Table of Contents
The documentation for the Hackystat Framework is organized into a four volume set consisting of the User, Administrator, Developer, and Reference Guides. The User Guide contains information on how to install and use sensors and run analyses on collected data from an installed Hackystat server. The Administrator Guide contains information on how to download, install, and administer a Hackystat server. The Developer Guide contains information on how to design and implement new sensors, sensor data types, applications, and other "extension points" in order to build new Hackystat configurations specialized to new domains. The Reference Guide contains chapters that document the available instances of each type of "extension point" in a Hackystat configuration, such as the available sensors, sensor data types, reduction functions, and so forth.
The purpose of this chapter is to explain how a developer adds new documentation to one or more of the above Guides. This involves understanding several concepts. First, you need to understand the architecture of the Hackystat documentation framework, and how the four volumes are constructed when a specific Hackystat configuration is built. Second, you need to understand how to write documentation in the appropriate XML format. Finally, you need to know how to invoke the documentation generation tools, and how to debug your documentation "code" when things go wrong.
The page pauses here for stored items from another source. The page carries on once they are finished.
Lemma admit_unfold r addr now k :
  authd_addr_key addr = (blen k, k) -> key_ok k ->
  ratelimit_admit (Some r) addr now =
    match find_or_add r k (blen k) now with
    | (Some i, r') => let '(v, r'') := admit_at r' i now in (v, Some r'')
    | (None, r') => (RATELIMIT_DENY_TABLE, Some (count r' RATELIMIT_DENY_TABLE))
    end.
Proof.
  intros Ha Hk. unfold ratelimit_admit. rewrite Ha, (proj2 (Z.eqb_neq _ _)) by (destruct Hk; lia).
  destruct (find_or_add _ _ _ _) as [[i|] r']; [|done]. unfold admit_at.
  by repeat match goal with |- context [if ?c then _ else _] => destruct c end.
Qed.

Lemma refill_global_eq r now : params_ok r -> refill_global r now = set_global r (global_refill r now).
Proof.
  intros (_ & _ & Hg & _). unfold refill_global, global_refill. rewrite u64_small; [done|].
  unfold RATELIMIT_GLOBAL_MAX, UINT64_MAX in *. lia.
Qed.

Lemma admit_at_spec r i now k b :
  rl_wf r -> 0 <= i < RATELIMIT_ENTRIES -> 0 <= now < 2 ^ 64 -> slot (entry_at r i) = Some (k, b) ->
  exists v r' b' g, admit_at r i now = (v, r') /\ rl_wf r' /\ rl_config r' = rl_config r /\
    gate r b now = (v, b', g) /\ buckets r' = <[k := b']> (buckets r) /\ rl_global r' = g.
Proof.
  intros Hw Hi Hn Hs. destruct (slot_bucket _ _ _ Hs) as (Hb & _ & _). pose proof (wf_params _ Hw) as Hp.
  assert (Hbk : buckets r !! k = Some b) by (eapply table_find; [apply Hw|by apply entry_lookup|done]).
  unfold admit_at, gate. replace (re_conns (entry_at r i)) with (bk_conns b) by by subst.
  destruct (Z.leb_spec (rl_max_conns r) (bk_conns b)) as [|Hconns].
  { do 4 eexists. split_and!; [done|by apply count_wf|done|done| |done]. symmetry. by apply insert_id. }
  cbv zeta. set (e1 := refill_addr r (entry_at r i) now). pose proof (tracked_ok _ _ _ Hw Hbk) as Hok.
  pose proof (refill_addr_bucket r (entry_at r i) now Hp) as He1. fold e1 in He1. rewrite <-Hb in He1.
  pose proof (bucket_refill_ok r b now Hp Hok Hn) as Hok1. rewrite <-He1 in Hok1 |- *.
  destruct (update_wf r i e1 k b Hw Hi Hs eq_refl eq_refl Hok1) as (Hw1 & Ht1 & Hs1 & Hat1). rewrite Hat1.
  change (bk_tokens (bucket_of_entry e1)) with (re_tokens_milli e1). destruct (Z.ltb_spec (re_tokens_milli e1) 1000) as [|Htok].
  { do 4 eexists. split_and!; [done|by apply count_wf|done|done|exact Ht1|done]. }
  set (r1 := set_entry r i e1) in *. rewrite refill_global_eq by apply Hw1. change (global_refill r1 now) with (global_refill r now).
  destruct (global_refill_ok r now Hp Hn) as (Hg1 & Hg2). cbn [rl_global_tokens_milli set_global].
  assert (Hw2 : rl_wf (set_global r1 (global_refill r now))) by (by apply set_global_wf).
  destruct (Z.ltb_spec (global_refill r now).1 1000) as [|Hgt].
  { do 4 eexists. split_and!; [done|by apply count_wf|done|done|exact Ht1|]. by destruct (global_refill r now). }
  destruct (commit_spec (set_global r1 (global_refill r now)) i k (bucket_of_entry e1)) as (Hw3 & Hc3 & Ht3 & Hg3).
  { done. } { done. } { change (slot (entry_at r1 i) = Some (k, bucket_of_entry e1)). by rewrite Hat1. } { done. }
  { change (bk_conns (bucket_of_entry e1)) with (re_conns (entry_at r i)). by subst b. } { done. }
  do 4 eexists. split_and!; [done|by apply count_wf|exact Hc3|done| |exact Hg3].
  change (buckets (count ?x _)) with (buckets x). rewrite Ht3. change (buckets (set_global r1 _)) with (buckets r1).
  rewrite Ht1. by rewrite insert_insert_eq.
Qed.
The Hackystat documentation is based on DocBook, which is an XML-based, presentation-independent representation for documentation. We chose DocBook because writing the documentation in XML makes it relatively easy to programmatically manipulate the content. For example, we can combine together documentation "fragments" from different Hackystat modules to produce a customized documentation set for each configuration of the system. DocBook also allows us to generate different presentations of the documentation, such as HTML or PDF. The downside is that writing DocBook-compliant XML is fairly painful, and we'll discuss that particular agony in more detail later in this chapter.